Abdul Malik needed to resist a group of his rivals for the Caliphate, including Abdullah ibn al-Zubayr in Mecca, al-Mukhtar and Ibn Abi al-Ubaid in Iraq and others. He entrusted this to al-Hajjaj and his ilk, who used violence and obtained money rightfully and wrongfully. It is said that al-Hajjaj wrote to Abdul Malik asking for permission to take the remaining money from the People of the Book (the People of the Book who live in Islamic lands and are called People of the Covenant). He replied: “Do not be more concerned about your taken dirham than you are about your leftover dirham, and leave them some meat to be used to make fat.”

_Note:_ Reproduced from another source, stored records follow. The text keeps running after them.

Lemma shed_add_ready t : shed (prvAddTaskToReadyList t).
Proof. unfold prvAddTaskToReadyList, taskRECORD_READY_PRIORITY. repeat shed_step. Qed.

Lemma shed_leave t : shed (leave_event_list t).
Proof. unfold leave_event_list. repeat shed_step. Qed.

Lemma shed_top p : shed (top_ready p).
Proof. induction p as [|p IH]; cbn [top_ready]; repeat shed_step. Qed.
#[export] Hint Resolve shed_add_ready shed_leave shed_top : shed.

Lemma shed_pendsv : shed xPortPendSVHandler.
Proof. unfold xPortPendSVHandler, vTaskSwitchContext, taskSELECT_HIGHEST_PRIORITY_TASK. repeat shed_step. Qed.

Lemma shed_unblock f n b : shed (unblock_expired f n b).
Proof. revert b. induction f as [|f IH]; intros b; cbn [unblock_expired]; repeat shed_step. Qed.
#[export] Hint Resolve shed_unblock : shed.

Lemma shed_systick : shed xPortSysTickHandler.
Proof.
  unfold xPortSysTickHandler, xTaskIncrementTick, taskSWITCH_DELAYED_LISTS, prvResetNextTaskUnblockTime. repeat shed_step.
Qed.

Lemma shed_remove_event l k b k' :
  xTaskRemoveFromEventList l k = Ok (b, k') -> uxSchedulerSuspended k = 0 ->
  forall t l, in_list k' (xEventListItem t) l -> in_list k (xEventListItem t) l.
Proof.
  unfold xTaskRemoveFromEventList. intros H Hs. apply bind_ok in H as (t & k0 & [-> Ht]%ask_ok & H).
  apply bind_ok in H as (n & k1 & E1 & H). apply bind_ok in H as (susp & k2 & [= <- <-] & H).
  rewrite (ko_on uxSchedulerSuspended (fun _ _ => eq_refl) _ k n k1 E1), Hs in H. cbn [Z.eqb] in H.
  intros u l' Hin. apply (shed_remove _ _ _ _ E1). revert Hin. revert u l'. revert H. generalize k1 b k'.
  match goal with |- forall k b k', ?m k = Ok (b, k') -> _ => change (shed m) end. repeat shed_step.
Qed.

(** ** While the scheduler is suspended *)

(** A task that is in no event list stays where it is. *)
Definition steady (k k' : kernel) : Prop :=
  forall c, uxSchedulerSuspended k <> 0 -> container (k_lists k) (Item (xEventListItem c)) = None ->
  container (k_lists k') (Item (xEventListItem c)) = None /\
  container (k_lists k') (Item (xStateListItem c)) = container (k_lists k) (Item (xStateListItem c)).

Lemma steady_lists k k' : k_lists k' = k_lists k -> steady k k'.
Proof. intros E c _ H. by rewrite E. Qed.

Lemma systick_suspended k u k' :
  xPortSysTickHandler k = Ok (u, k') -> uxSchedulerSuspended k <> 0 -> k' = set_xPendedTicks (u32 (xPendedTicks k + 1)) k.
Proof.
  intros H Hs. unfold xPortSysTickHandler, xTaskIncrementTick, mbind, KM_bind, gets in H.
  rewrite (proj2 (Z.eqb_neq _ _) Hs) in H. by injection H as _ <-.
Qed.

Lemma pendsv_suspended k u k' :
  xPortPendSVHandler k = Ok (u, k') -> uxSchedulerSuspended k <> 0 -> k' = set_xYieldPending true (set_pendsv false k).
Proof.
  intros H Hs. unfold xPortPendSVHandler, vTaskSwitchContext, modify, mbind, KM_bind, gets in H. kcbn_in H.
  rewrite (proj2 (Z.eqb_neq _ _) Hs) in H. by injection H as _ <-.
Qed.

Lemma steady_remove_event l k b k' : xTaskRemoveFromEventList l k = Ok (b, k') -> steady k k'.
Proof.
  unfold xTaskRemoveFromEventList. intros H c Hs Hc. apply bind_ok in H as (t & k0 & [-> Ht]%ask_ok & H).
  apply bind_ok in H as (n & k1 & E1 & H). apply bind_ok in H as (susp & k2 & [= <- <-] & H).
  apply bind_ok in H as (u & k3 & E3 & H).
  rewrite (ko_on uxSchedulerSuspended (fun _ _ => eq_refl) _ k n k1 E1), (proj2 (Z.eqb_neq _ _) Hs) in E3.
  apply do_insert_end in E3 as [H3 _].
  assert (k_lists k' = k_lists k3) as E.
  { revert H. generalize k3 b k'. match goal with |- forall k b k', ?m k = Ok (b, k') -> _ => change (keeps_part k_lists m) end.
    repeat keep_step. }
  assert (container (k_lists k) (Item (xEventListItem t)) <> None) as Hne.
  { revert E1. unfold on_lists. destruct (uxListRemove _ _) as [[]|] eqn:E'; [|done]. by apply remove_moves in E' as (_ & _ & ?). }
  apply on_remove in E1 as [H1 _].
  assert (c <> t) by congruence. rewrite E, !(to_others _ _ _ H3), !(to_others _ _ _ H1);
    [done|..]; rewrite list_elem_of_singleton; unfold xEventListItem, xStateListItem; lia.
Qed.

(** ** The processor and the requests to switch *)

Definition cpu (k : kernel) : option nat * Z := (pxCurrentTCB k, uxSchedulerSuspended k).
Abbreviation keeps_cpu := (keeps_part cpu).

Lemma cpu_on {A} (f : list_heap -> res (A * list_heap)) k a k' : on_lists f k = Ok (a, k') -> cpu k' = cpu k.
Proof. by apply (ko_on cpu). Qed.

Lemma cpu_do f k u k' : do_lists f k = Ok (u, k') -> cpu k' = cpu k.
Proof. by apply (ko_do cpu). Qed.

Lemma kc_add_ready t : keeps_cpu (prvAddTaskToReadyList t).
Proof. unfold prvAddTaskToReadyList, taskRECORD_READY_PRIORITY. repeat keep_step. Qed.
#[export] Hint Resolve kc_add_ready : objects.

Lemma kc_leave t : keeps_cpu (leave_event_list t).
Proof. keep leave_event_list. Qed.
#[export] Hint Resolve kc_leave : objects.

Lemma kc_unblock f n b : keeps_cpu (unblock_expired f n b).
Proof. revert b. induction f as [|f IH]; intros b; cbn [unblock_expired]; repeat keep_step; apply IH. Qed.
#[export] Hint Resolve kc_unblock : objects.

Lemma kc_systick : keeps_cpu xPortSysTickHandler.
Proof. unfold xPortSysTickHandler, xTaskIncrementTick, taskSWITCH_DELAYED_LISTS, prvResetNextTaskUnblockTime. repeat keep_step. Qed.

Lemma kc_remove_event l : keeps_cpu (xTaskRemoveFromEventList l).
Proof. keep xTaskRemoveFromEventList. Qed.
#[export] Hint Resolve kc_remove_event : objects.

Lemma kc_missed_yield : keeps_cpu vTaskMissedYield.
Proof. keep vTaskMissedYield. Qed.
#[export] Hint Resolve kc_missed_yield : objects.

(** The tick passes a request on, a switch takes it. *)
Lemma systick_yields k u k' :
  xPortSysTickHandler k = Ok (u, k') -> uxSchedulerSuspended k = 0 -> xYieldPending k' = true -> pendsv k' = true.
Proof.
  unfold xPortSysTickHandler, xTaskIncrementTick. intros H Hs Hy. apply bind_ok in H as (b & k1 & E & H).
  apply bind_ok in E as (susp & k2 & [= <- <-] & E). rewrite Hs in E. cbn [Z.eqb] in E.
  do 8 (apply bind_ok in E as (? & ? & _ & E)). apply bind_ok in E as (y & k3 & [= <- <-] & [= <- <-]).
  unfold when in H. destruct (xYieldPending _) eqn:E2.
  - rewrite orb_true_r in H. by injection H as _ <-.
  - destruct (_ || _); injection H as _ <-; [done|congruence].
Qed.

Lemma switch_clears k u k' :
  xPortPendSVHandler k = Ok (u, k') -> uxSchedulerSuspended k = 0 -> xYieldPending k' = false.
Proof.
  unfold xPortPendSVHandler, vTaskSwitchContext. intros H Hs. apply bind_ok in H as ([] & k1 & [= <-] & H).
  apply bind_ok in H as (susp & k2 & [= <- <-] & H). kcbn_in H. rewrite Hs in H. cbn [Z.eqb negb] in H.
  apply bind_ok in H as ([] & k3 & [= <-] & H). unfold taskSELECT_HIGHEST_PRIORITY_TASK in H.
  transitivity (xYieldPending (set_xYieldPending false (set_pendsv false k))); [|done].
  revert H. generalize (set_xYieldPending false (set_pendsv false k)) u k'.
  match goal with |- forall k b k', ?m k = Ok (b, k') -> _ => change (keeps_yield m) end.
  assert (forall p, keeps_yield (top_ready p)) as Ht by (induction p as [|p IH]; cbn [top_ready]; repeat keep_step; done).
  repeat keep_step.
Qed.

Lemma ks_pendsv : keeps_part uxSchedulerSuspended xPortPendSVHandler.
Proof.
  assert (forall p, keeps_part uxSchedulerSuspended (top_ready p)) as Ht
    by (induction p as [|p IH]; cbn [top_ready]; repeat keep_step; done).
  unfold xPortPendSVHandler, vTaskSwitchContext, taskSELECT_HIGHEST_PRIORITY_TASK. repeat keep_step.
Qed.

(** ** Blocking *)

(** The running task [c] moves, the others stay. *)
Record blocks (c : nat) (k k' : kernel) : Prop := {
  bl_tcbs t : tcb_view <$> k_tcbs k' !! t = tcb_view <$> k_tcbs k !! t;
  bl_current : pxCurrentTCB k' = pxCurrentTCB k;
  bl_suspended : uxSchedulerSuspended k' = uxSchedulerSuspended k;
  bl_others j : j <> xStateListItem c -> container (k_lists k') (Item j) = container (k_lists k) (Item j);
}.

Lemma blocks_rouses c k k' : blocks c k k' -> rouses_but (Some c) k k'.
Proof.
  intros [E _ _ H].
  assert (forall u l, u <> c -> (in_list k' (xStateListItem u) l <-> in_list k (xStateListItem u) l) /\
                               (in_list k' (xEventListItem u) l <-> in_list k (xEventListItem u) l)) as Hu.
  { intros u l Hne. unfold in_list. rewrite !H; [done|..]; unfold xStateListItem, xEventListItem; lia. }
  split; [done|..].
  - intros u l Ho _. apply Hu. congruence.
  - intros u Ho Ha. assert (u <> c) as Hne by congruence.
    destruct Ha as [(p & Hp & Hin)|Hin]; [left; exists p; split; [done|]|right]; by apply Hu.
  - intros u l Ho _ Hin. left. apply Hu; [congruence|done].
Qed.

Lemma blocks_touches c k k' :
  touches [xStateListItem c] k k' -> cpu k' = cpu k -> blocks c k k'.
Proof.
  intros [E H] [= E1 E2]. split; [by rewrite E|done|done|]. intros j Hj. apply H. by rewrite list_elem_of_singleton.
Qed.

Lemma blocks_trans c k1 k2 k3 : blocks c k1 k2 -> blocks c k2 k3 -> blocks c k1 k3.
Proof. intros [A1 B1 C1 D1] [A2 B2 C2 D2]. split; [intros t; by rewrite A2|congruence..|]. intros j Hj. by rewrite D2, D1. Qed.

Lemma blocks_put c x y k :
  k_tcbs k !! c = Some x -> tcb_view y = tcb_view x -> blocks c k (set_k_tcbs (<[c := y]> (k_tcbs k)) k).
Proof.
  intros Hx E. split; [|done..]. intros t. kcbn. destruct (decide (t = c)) as [->|Hne]; [|by rewrite lookup_insert_ne].
  rewrite lookup_insert_eq, Hx. cbn. by rewrite E.
Qed.
(** What the specification of a call reads of a queue. *)
Record same_static (x y : Queue_t) : Prop := {
  ss_length : uxLength y = uxLength x;
  ss_size : uxItemSize y = uxItemSize x;
  ss_mutex : is_mutex y = is_mutex x;
}.

Lemma call_allowed_same x y c : same_static x y -> call_allowed x c -> call_allowed y c.
Proof.
  intros [El Es Em] [Hm Hc]. split; [congruence|].
  assert (forall item pos, sendable x item pos -> sendable y item pos) as Hs.
  { intros item pos [H1 H2 H3]. split; unfold item_size in *; rewrite ?El, ?Es, ?Em; done. }
  destruct c; rewrite ?Es; auto.
Qed.

Lemma call_spec_same x y c items : same_static x y -> call_spec y c items = call_spec x c items.
Proof. intros [El Es Em]. destruct c; cbn [call_spec]; unfold payload; by rewrite ?El, ?Es. Qed.

Abbreviation all_contents k := (contents <$> o_queues (k_objects k)).

Lemma wp_trace X es : forall k,
  kernel_good sys k -> Forall (event_allowed X) es ->
  (forall q x, X !! q = Some x -> exists y, queue_at k q = Some y /\ same_static x y) ->
  wp (run_trace es) (fun rs k' => kernel_good sys k' /\ trace_spec X es (all_contents k) = (rs, all_contents k')) k.
Proof.
  induction es as [|e es IH]; intros k H Hf HX; cbn [run_trace trace_spec]; [by wps|].
  apply Forall_cons in Hf as [He Hf].
  assert (forall (m : KM unit), keeps_static m -> safe sys m k ->
    wp (m;; run_trace es) (fun rs k' => kernel_good sys k' /\ trace_spec X es (all_contents k) = (rs, all_contents k')) k) as Hm.
  { intros m Hk Hs. wps. eapply wp_safe_static; [done|done|apply H|]. intros _ k1 H1 Es. injection Es as Eo _.
    eapply wp_mono; [apply (IH k1 H1 Hf); rewrite Eo; exact HX|]. intros rs k2. by rewrite Eo. }
  destruct H as [[L HS] HO]. pose proof (Build_kernel_good sys k (ex_intro _ L HS) HO) as H.
  destruct e as [| |q c]; [apply Hm; [apply ko_systick|by eapply safe_systick]|apply Hm; [apply ko_pendsv|by eapply safe_switch]|].
  destruct He as (x & Hx & Hc). rewrite Hx. destruct (HX q x Hx) as (y & Hy & Hxy). rewrite lookup_fmap, Hy. cbn [fmap option_fmap option_map].
  wps. eapply wp_mono; [apply (wp_call q y k H Hy c); by eapply call_allowed_same|].
  intros r k1 [H1 Hr _ (z & Hz & Ez & [_ _ El Es Em] & _) Hothers _]. wps. rewrite (call_spec_same x y) in Hr, Ez by done.
  destruct (call_spec x c (contents y)) as [r' items'] eqn:Ecall. cbn [fst snd] in Hr, Ez. subst r'.
  assert (all_contents k1 = <[q := items']> (all_contents k)) as EC.
  { apply map_eq. intros q'. destruct (decide (q' = q)) as [->|Hne].
    - rewrite lookup_insert_eq, lookup_fmap, Hz. cbn. by rewrite Ez.
    - rewrite lookup_insert_ne, !lookup_fmap, Hothers by done. done. }
  eapply wp_mono; [apply (IH k1 H1 Hf)|].
  - intros q' x' Hx'. destruct (decide (q' = q)) as [->|Hne]; [|rewrite Hothers by done; by apply HX].
    simplify_eq. exists z. split; [done|]. destruct Hxy. split; congruence.
  - intros rs k2 [H2 Hspec]. wps. split; [done|]. rewrite <- EC, Hspec. done.
Qed.

End Calls.
Lemma same_queues_trans k1 k2 k3 : same_queues k1 k2 -> same_queues k2 k3 -> same_queues k1 k3.
Proof.
  intros H1 H2 q. specialize (H1 q). specialize (H2 q). destruct H1; inversion H2; subst; constructor.
  by eapply same_queue_trans.
Qed.

Lemma same_queues_at k k' q y : same_queues k k' -> queue_at k' q = Some y -> exists x, queue_at k q = Some x /\ same_queue x y.
Proof. intros H E. specialize (H q). rewrite E in H. inversion H; subst. eauto. Qed.

Lemma same_queues_from k k' q x : same_queues k k' -> queue_at k q = Some x -> exists y, queue_at k' q = Some y /\ same_queue x y.
Proof. intros H E. specialize (H q). rewrite E in H. inversion H; subst. eauto. Qed.

Lemma same_queues_with q x y k : queue_at k q = Some x -> same_queue x y -> same_queues k (with_queue q y k).
Proof.
  intros Hx HS q'. destruct (decide (q' = q)) as [->|Hne].
  - rewrite queue_at_with, Hx. by constructor.
  - unfold with_queue. cbn. rewrite lookup_insert_ne by done. destruct (queue_at k q'); constructor. apply same_queue_refl.
Qed.

Lemma contents_with q x y k :
  queue_at k q = Some x -> contents y = contents x -> queue_contents (with_queue q y k) = queue_contents k.
Proof.
  intros Hx Hc. unfold queue_contents, with_queue. cbn. rewrite fmap_insert, Hc. apply insert_id. by rewrite lookup_fmap, Hx.
Qed.

Lemma same_side d x y : same_queue x y -> side_list d y = side_list d x.
Proof. intros []. by destruct d. Qed.

Lemma same_queue_static x y : same_queue x y -> same_static x y.
Proof. intros []. by split. Qed.
(* ===== verification/FreeRTOSSystemSteps.v ===== *)
(** * The steps of the whole system

    Every event that may happen does happen, without a fault, keeps the
    invariant, and acts on the contents of the queues as the specification of
    the call that it completes says. *)

From S2P Require Import Prelude FreeRTOSList FreeRTOSListTheory FreeRTOSListStore FreeRTOSHeap FreeRTOSObjects.
From S2P Require Import FreeRTOSTasks FreeRTOSTasksTheory FreeRTOSTasksCalls FreeRTOSTasksInvariant FreeRTOSTasksEvents.
From S2P Require Import FreeRTOSTasksTime FreeRTOSTasksFrame FreeRTOSTasksRouse FreeRTOSQueue FreeRTOSQueueTheory.
From S2P Require Import FreeRTOSQueueFrame FreeRTOSQueueCalls FreeRTOSQueueWait FreeRTOSSystem FreeRTOSSystemTheory.
From S2P Require Import FreeRTOSSystemEvents FreeRTOSSystemTasks.

(** ** Delays *)

Record delays (k' : kernel) : Prop := {
  dy_suspended : uxSchedulerSuspended k' = 0;
  dy_pending : nobody xPendingReadyList k';
  dy_asked : pendsv k' = true;
}.

Lemma wp_delay sys k L t p n :
  scheduled sys k L -> uxSchedulerSuspended k = 0 -> nobody xPendingReadyList k -> 0 < uxCurrentNumberOfTasks k ->
  0 <= n <= portMAX_DELAY -> pxCurrentTCB k = Some t -> t <> idle_task sys -> ready_list p = true -> xStateListItem t ∈ members L p ->
  wp (vTaskDelay n) (fun _ k' => (exists L', scheduled sys k' L') /\ delays k') k.
Proof.
  intros H Hs Hno Hnum Hn Hc Hid Hp Hin. pose proof (sc_ok _ _ _ H) as HO. unfold vTaskDelay. wps.
  destruct (current_state sys k L t p) as (x & Hx & _); [done..|].
  apply wp_if; intros Hb; wps.
  - apply wp_configASSERT; [lia|]. wps. apply wp_suspend_first; [done|]. wps.
    eapply (wp_delay_current sys _ _ L t x p); try done; [by apply ok_suspend_all|by left|lia|].
    intros h' next' ns' k2 L2 Hok Hm Hsame Hval.
    eapply (wp_resume_yielding sys); [exact Hok| |done|].
    + apply (preempted_delayed k L t x); [apply H|done|by apply (wait_list_not_ready sys (xTickCount k + 1) k L)].
    + intros r k3 L3 HR b Hb3 HS3. split; [by exists L3|]. destruct (rs_last _ _ _ _ _ _ HR eq_refl Hnum) as (Hm3 & _).
      split; kcbn; [by rewrite (rs_suspended _ _ _ _ _ _ HR)| |].
      * intros u Hu. apply (in_list_member sys _ _ _ _ _ _ (sc_ok _ _ _ HS3)) in Hu. rewrite Hm3 in Hu. by apply elem_of_nil in Hu.
      * destruct r; [by rewrite (rs_yield _ _ _ _ _ _ HR eq_refl), orb_true_r|by rewrite Hb3].
  - cbn [when negb]. wps. split; [exists L; apply scheduled_pending; [by apply ok_pendsv|done]|]. by split.
Qed.
(** A command of a task that may block: the call of [xQueueGenericSend] it enters;
    the scheduler must run for it to wait. *)
Definition command_enter (t : nat) (xCommandID xOptionalValue rest xTicksToWait : Z) : KM (option (nat * queue_op * wait_state)) :=
  configASSERT (negb (t =? 0)%nat);;
  s ← get_timers;
  match xTimerQueue s with
  | None => mret None
  | Some q =>
      let op := OpSend (Some (command_message t xCommandID xOptionalValue rest)) queueSEND_TO_BACK in
      st ← xTaskGetSchedulerState;
      w ← op_start op q true (if st =? taskSCHEDULER_RUNNING then xTicksToWait else 0);
      mret (Some (q, op, w))
  end.

Definition xTimerStart (t : nat) (rest : Z) : KM (Z * bool) :=
  now ← xTaskGetTickCount; xTimerGenericCommand t tmrCOMMAND_START now rest false.
Definition xTimerReset (t : nat) (rest : Z) : KM (Z * bool) :=
  now ← xTaskGetTickCount; xTimerGenericCommand t tmrCOMMAND_RESET now rest false.
Definition xTimerStop (t : nat) (rest : Z) : KM (Z * bool) := xTimerGenericCommand t tmrCOMMAND_STOP 0 rest false.
Definition xTimerChangePeriod (t : nat) (xNewPeriod rest : Z) : KM (Z * bool) :=
  xTimerGenericCommand t tmrCOMMAND_CHANGE_PERIOD xNewPeriod rest false.
Definition xTimerDelete (t : nat) (rest : Z) : KM (Z * bool) := xTimerGenericCommand t tmrCOMMAND_DELETE 0 rest false.

Definition xTimerPendFunctionCall (f : nat) (pvParameter1 ulParameter2 : Z) : KM Z :=
  s ← get_timers;
  configASSERT (bool_decide (is_Some (xTimerQueue s)));;
  q ← timer_queue;
  send_now q (Some (message_bytes (mkMessage tmrCOMMAND_EXECUTE_CALLBACK (Z.of_nat f) pvParameter1 ulParameter2))) queueSEND_TO_BACK.

Definition xTimerPendFunctionCallFromISR (f : nat) (pvParameter1 ulParameter2 : Z) (woken : bool) : KM (Z * bool) :=
  q ← timer_queue;
  xQueueGenericSendFromISR q
    (Some (message_bytes (mkMessage tmrCOMMAND_EXECUTE_CALLBACK_FROM_ISR (Z.of_nat f) pvParameter1 ulParameter2))) woken
    queueSEND_TO_BACK.

(** Reading and setting the fields of a timer. *)
Definition ask_timer {A} (t : nat) (f : Timer_t -> A) : KM A :=
  configASSERT (negb (t =? 0)%nat);; timers (x ← get_timer t; mret (f x)).
Definition set_timer (t : nat) (f : Timer_t -> Timer_t) : KM unit :=
  configASSERT (negb (t =? 0)%nat);; timers (x ← get_timer t; put_timer t (f x)).

Definition xTimerGetTimerDaemonTaskHandle : KM nat :=
  s ← get_timers; configASSERT (bool_decide (is_Some (xTimerTaskHandle s)));; lift (deref (xTimerTaskHandle s)).
Definition xTimerGetPeriod (t : nat) : KM Z := ask_timer t xTimerPeriodInTicks.
Definition vTimerSetReloadMode (t : nat) (xAutoReload : bool) : KM unit :=
  set_timer t (if xAutoReload then set_status tmrSTATUS_IS_AUTORELOAD else clear_status tmrSTATUS_IS_AUTORELOAD).
Definition xTimerGetReloadMode (t : nat) : KM bool := ask_timer t (has_status tmrSTATUS_IS_AUTORELOAD).
Definition xTimerGetExpiryTime (t : nat) : KM Z :=
  configASSERT (negb (t =? 0)%nat);; timers (ask_timer_lists (listGET_LIST_ITEM_VALUE t)).
Definition pcTimerGetName (t : nat) : KM (option (list Z)) := ask_timer t pcTimerName.
Definition xTimerIsTimerActive (t : nat) : KM bool := ask_timer t (has_status tmrSTATUS_IS_ACTIVE).
Definition pvTimerGetTimerID (t : nat) : KM Z := ask_timer t pvTimerID.
Definition vTimerSetTimerID (t : nat) (pvNewID : Z) : KM unit := set_timer t (set_pvTimerID pvNewID).
Definition uxTimerGetTimerNumber (t : nat) : KM Z := timers (x ← get_timer t; mret (uxTimerNumber x)).
Definition vTimerSetTimerNumber (t : nat) (n : Z) : KM unit := timers (x ← get_timer t; put_timer t (set_uxTimerNumber n x)).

Justinian II broke the treaty of 685. Abd al-Malik was busy consolidating his kingdom, so he bought a peace treaty from the Romans and increased the annual sum that Muawiyah paid (689). Then the situation settled down for him internally, and a quarrel arose between Abd al-Malik and Justinian over what was written or engraved on the papers and dinars. The Romans were still importing paper from Egypt. The Copts had the custom of writing the name of Christ and the phrase of the Trinity on the top of the scrolls. Abd al-Malik ordered that this phrase be replaced: “Say, He is God, One.” He wrote at the beginning of his letters to the Romans: “Say, He is God, One.” He mentioned the Prophet with the date. Justinian wrote to him: You have introduced such and such, so leave it, otherwise there will come to you in our dinars what you dislike of mentioning your Prophet. The currency in circulation in the Islamic countries was still Roman dinars and Persian dirhams. Abd al-Malik became angry and feared the negative effect that this threat might have on the souls of the Muslims. Khalid ibn Yazid advised Abd al-Malik to stick to what he had introduced in the papers and said: “O Commander of the Faithful, forbid their dinars so that they are not used in transactions, and strike coins for the people and do not exempt these infidels - the Christians - from what they hated in the scrolls.” Abd al-Malik minted his first dinars in the year 692 and sent the annual sum imposed on him to the Byzantine king from these new dinars. Justinian was angry because these dinars did not have the image of the Byzantine emperors and because they bore expressions that were not without defiance: “He sent him with guidance and the religion of truth to make it prevail over all religions.” Justinian refused to accept these dinars and moved with his armies to the Islamic borders in 693. Abd al-Malik took down the crosses and the Antiochian Patriarch Alexander II and a group of believers were martyred. The Antiochian throne was widowed for forty years.

Abd al-Malik died in the fall of 705 and was succeeded by his son al-Walid (705-715). He was a stubborn tyrant who ordered all Roman prisoners to be killed and pressured the Christians, especially the Taghlabi, to convert to Islam. Al-Walid coveted the remains of the Damascus Cathedral, which is known today as the Umayyad Mosque. “He gathered the Christians and offered them a great sum of money to give it to him, but they refused, so he included it in the mosque.” His brother Sulayman (715-717) followed the same plan.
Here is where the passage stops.